• **YOUR OBJECTIVE**: Every line from the start of the listing below through the line that contains "the accented capitals" is to be reproduced word for word.

- - -

(** * Verification of [layer_utils/vector_layer.py] (rs-insar-explorer)

    A shallow embedding of the vector-layer helpers: the layer validator,
    the velocity field locator, the time-series check and the date/value
    attribute parser, together with the part of Python's [re] and
    [datetime] they rely on.

    Modelling scope.  A Python [str] is a sequence of code points; here a
    character is an [ascii], read as a code point in 0..255 (Latin-1), and a
    [str] is a [string].  In that range [\d] is [0-9], [\s] is the set
    9..13, 28..32, 133, 160, and case folding only pairs A-Z with a-z and
    the accented capitals 192..222 (but 215) with 224..254. *)

From Stdlib Require Import Ascii String NArith ZArith Lia Bool.
From stdpp Require Import strings gmap list.

Local Open Scope string_scope.

(** ** Characters and strings *)

Module Str.

Definition code (c : ascii) : N := N_of_ascii c.

Definition between (lo hi n : N) : bool := ((lo <=? n) && (n <=? hi))%N.

(** [\d] on a code point below 256. *)
Definition is_digit (c : ascii) : bool := between 48 57 (code c).

(** [\s] on a code point below 256 (Python's [str.isspace]). *)
Definition is_space (c : ascii) : bool :=
  let n := code c in
  between 9 13 n || between 28 32 n || (n =? 133)%N || (n =? 160)%N.
(** * Roblox status API (server.js): a shallow embedding and its properties

    The development follows [src/server.js]: the helpers [getHeaders],
    [getUserIds] and [getGameInfo], and the handler of [POST /api/status].

    Conventions of the embedding.
    - A JavaScript string is a [string]; each character is one code unit
      below 256 (the Latin-1 range, which [trim] and [toLowerCase] never
      leave).
    - A number is an integer [Z] (user, place and universe identifiers are
      integers far below 2^53).
    - The three upstream HTTP services are a parameter [upstream]; every
      request the server sends is appended to a log, and the answer may
      depend on the log so far.  An answer [None] is a call that throws
      (network error or non-2xx status); the [try]/[catch] blocks of the
      source are the matches on that option.  The username and the place
      service have their bodies read inside the [try], so for them [None]
      also stands for a body on which the first property access throws (no
      [data] array, an empty body); the presence body is read after the
      [try], and for it [None] is a call that throws and nothing else.
    - In the modules [Net] and [Server] the bodies of successful answers
      are typed after the upstream contract: users carry a string [name]
      and a numeric [id], presences a numeric [userId] and
      [userPresenceType].  The module [Raw] runs the same code on bodies
      that break the contract: a user entry whose name is not a string
      stops the [forEach] of [getUserIds] half-way, and a presence body
      without an array of objects makes the handler throw, since it is
      read outside the [try].  On bodies that respect the contract the two
      agree ([RawFacts.api_status_agrees]). *)

From Stdlib Require Import ZArith String Ascii List Bool Lia DecimalString.
From stdpp Require Import base list strings gmap.
Lemma create_user_missing_field_witness :
  (({[ "name" := JStr "A" ]} : gmap string json) !! "name" = None
   \/ ({[ "name" := JStr "A" ]} : gmap string json) !! "email" = None)
  /\ app Sample.env0 (POST_users (JObj {[ "name" := JStr "A" ]})) users_db
     = ((error_body "Missing required field: email", 400), users_db).
Proof.
  assert (H : ({[ "name" := JStr "A" ]} : gmap string json) !! "name" = None
              \/ ({[ "name" := JStr "A" ]} : gmap string json) !! "email" = None)
    by (right; reflexivity).
  split; [exact H|].
  exact (create_user_missing_field Sample.env0 {[ "name" := JStr "A" ]} users_db H).
Defined.

(** C2, as stated, fails on the empty object: it has no [name], and the
    answer is "No data provided", not "Missing required field: name". *)
Lemma create_user_empty_object_counterexample :
  (∅ : gmap string json) !! "name" = None
  /\ (app Sample.env0 (POST_users (JObj ∅)) users_db).1
     = (error_body "No data provided", 400)
  /\ (app Sample.env0 (POST_users (JObj ∅)) users_db).1
     <> (error_body "Missing required field: name", 400).
Proof.
  rewrite create_user_falsy by apply truthy_empty_obj.
  repeat split. intros H. apply (f_equal fst), error_body_inj in H. discriminate H.
Qed.
(** The day number of a timestamp (days after 1970-01-01, rounded down). *)
Definition days_of (t : Z) : Z := t / day_ns.

(** Year, month and day of a day number in the proleptic Gregorian
    calendar. *)
Definition civil_of_days (days : Z) : Z * Z * Z :=
  let z := days + 719468 in
  let era := z / 146097 in
  let doe := z - era * 146097 in
  let yoe := (doe - doe / 1460 + doe / 36524 - doe / 146096) / 365 in
  let doy := doe - (365 * yoe + yoe / 4 - yoe / 100) in
  let mp := (5 * doy + 2) / 153 in
  let d := doy - (153 * mp + 2) / 5 + 1 in
  let m := if mp <? 10 then mp + 3 else mp - 9 in
  let y := yoe + era * 400 in
  (if m <=? 2 then y + 1 else y, m, d).

(** The day number of a civil date. *)
Definition days_of_civil (y m d : Z) : Z :=
  let y' := if m <=? 2 then y - 1 else y in
  let era := y' / 400 in
  let yoe := y' - era * 400 in
  let mp := if m <=? 2 then m + 9 else m - 3 in
  let doy := (153 * mp + 2) / 5 + d - 1 in
  let doe := yoe * 365 + yoe / 4 - yoe / 100 + doy in
  era * 146097 + doe - 719468.

Definition year (t : Z) : Z := fst (fst (civil_of_days (days_of t))).
Definition month (t : Z) : Z := snd (fst (civil_of_days (days_of t))).
Definition day (t : Z) : Z := snd (civil_of_days (days_of t)).
Definition quarter (t : Z) : Z := (month t - 1) / 3 + 1.

(** [strftime('%Y%m%d')] read as an integer. *)
Definition yyyymmdd (t : Z) : Z := year t * 10000 + month t * 100 + day t.

(** ISO weekday, Monday = 1. *)
Definition isoweekday (days : Z) : Z := (days + 3) mod 7 + 1.

Definition weeks_in_year (y : Z) : Z :=
  let p := fun y => (y + y / 4 - y / 100 + y / 400) mod 7 in
  if (p y =? 4) || (p (y - 1) =? 3) then 53 else 52.

(** [isocalendar().week]. *)
Definition isoweek (t : Z) : Z :=
  let days := days_of t in
  let y := year t in
  let ordinal := days - days_of_civil y 1 1 + 1 in
  let w := (ordinal - isoweekday days + 10) / 7 in
  if w <? 1 then weeks_in_year (y - 1)
  else if weeks_in_year y <? w then 1
  else w.

(** ** Series and frame operations *)

(** [Series.dropna()]. *)
Definition dropna (l : list value) : list value :=
  filter (fun v => negb (isna v)) l.

(** [Series.unique()]: the distinct values in order of first appearance. *)
Fixpoint unique_from (seen l : list value) : list value :=
  match l with
  | [] => []
  | v :: rest =>
      if existsb (value_eqb v) seen then unique_from seen rest
      else v :: unique_from (v :: seen) rest
  end.

Definition unique (l : list value) : list value := unique_from [] l.

(** [range(lo, hi)]. *)
Definition py_range (lo hi : Z) : list Z :=
  map (fun i => lo + Z.of_nat i) (seq 0 (Z.to_nat (hi - lo))).

(** Lines 66-67 (and 72-73, 75-76): the one-column frame of the canonical
    names, then the key column [range(1, len(dim) + 1)]. *)
Definition dimension_table (name_col id_col : string) (names : list value)
  : result DataFrame :=
  let dim := mkDF (List.length names) [(name_col, names)] in
  setitem dim id_col (map VInt (py_range 1 (Z.of_nat (index_len dim) + 1))).

(** [Series.min()] and [Series.max()] of a datetime column: missing cells are
    skipped, and the result is [NaT] when nothing is left. *)
Fixpoint series_min (l : list value) : value :=
  match l with
  | [] => VNaT
  | VTime t :: rest =>
      match series_min rest with
      | VTime m => VTime (Z.min t m)
      | _ => VTime t
      end
  | _ :: rest => series_min rest
  end.

Fixpoint series_max (l : list value) : value :=
  match l with
  | [] => VNaT
  | VTime t :: rest =>
      match series_max rest with
      | VTime m => VTime (Z.max t m)
      | _ => VTime t
      end
  | _ :: rest => series_max rest
  end.

(** [a < b] on timestamps: a comparison with [NaT] is false. *)
Definition time_ltb (a b : value) : bool :=
  match a, b with
  | VTime x, VTime y => x <? y
  | _, _ => false
  end.

(** Python's [min(a, b)] and [max(a, b)]: the second argument wins only when
    it compares strictly below (above) the first. *)
Definition py_min (a b : value) : value := if time_ltb b a then b else a.
Definition py_max (a b : value) : value := if time_ltb a b then b else a.

(** [n] timestamps one day apart, from [start] on. *)
Definition daily (start : Z) (n : nat) : list Z :=
  map (fun k => start + Z.of_nat k * day_ns) (seq 0 n).

(** [pd.date_range(start=..., end=...)], daily: [start], [start] + 1 day,
    ... up to [end]; [NaT] at either end raises [ValueError]. *)
Definition date_range (start end_ : value) : result (list Z) :=
  match start, end_ with
  | VTime s, VTime e =>
      if s <=? e
      then Ok (daily s (Z.to_nat ((e - s) / day_ns + 1)))
      else Ok []
  | _, _ => Raise ValueError
  end.

(** Lines 53-61. *)
Definition dim_date_frame (range : list Z) : DataFrame :=
  mkDF (List.length range)
    [("date", map VTime range);
     ("date_key", map (fun t => VInt (yyyymmdd t)) range);
     ("year", map (fun t => VInt (year t)) range);
     ("month", map (fun t => VInt (month t)) range);
     ("day", map (fun t => VInt (day t)) range);
     ("week", map (fun t => VInt (isoweek t)) range);
     ("quarter", map (fun t => VInt (quarter t)) range)].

- - -

• **TASK SOLUTION**:
(** * Verification of [layer_utils/vector_layer.py] (rs-insar-explorer)

    A shallow embedding of the vector-layer helpers: the layer validator,
    the velocity field locator, the time-series check and the date/value
    attribute parser, together with the part of Python's [re] and
    [datetime] they rely on.

    Modelling scope.  A Python [str] is a sequence of code points; here a
    character is an [ascii], read as a code point in 0..255 (Latin-1), and a
    [str] is a [string].  In that range [\d] is [0-9], [\s] is the set
    9..13, 28..32, 133, 160, and case folding only pairs A-Z with a-z and
    the accented capitals 192..222 (but 215) with 224..254. *)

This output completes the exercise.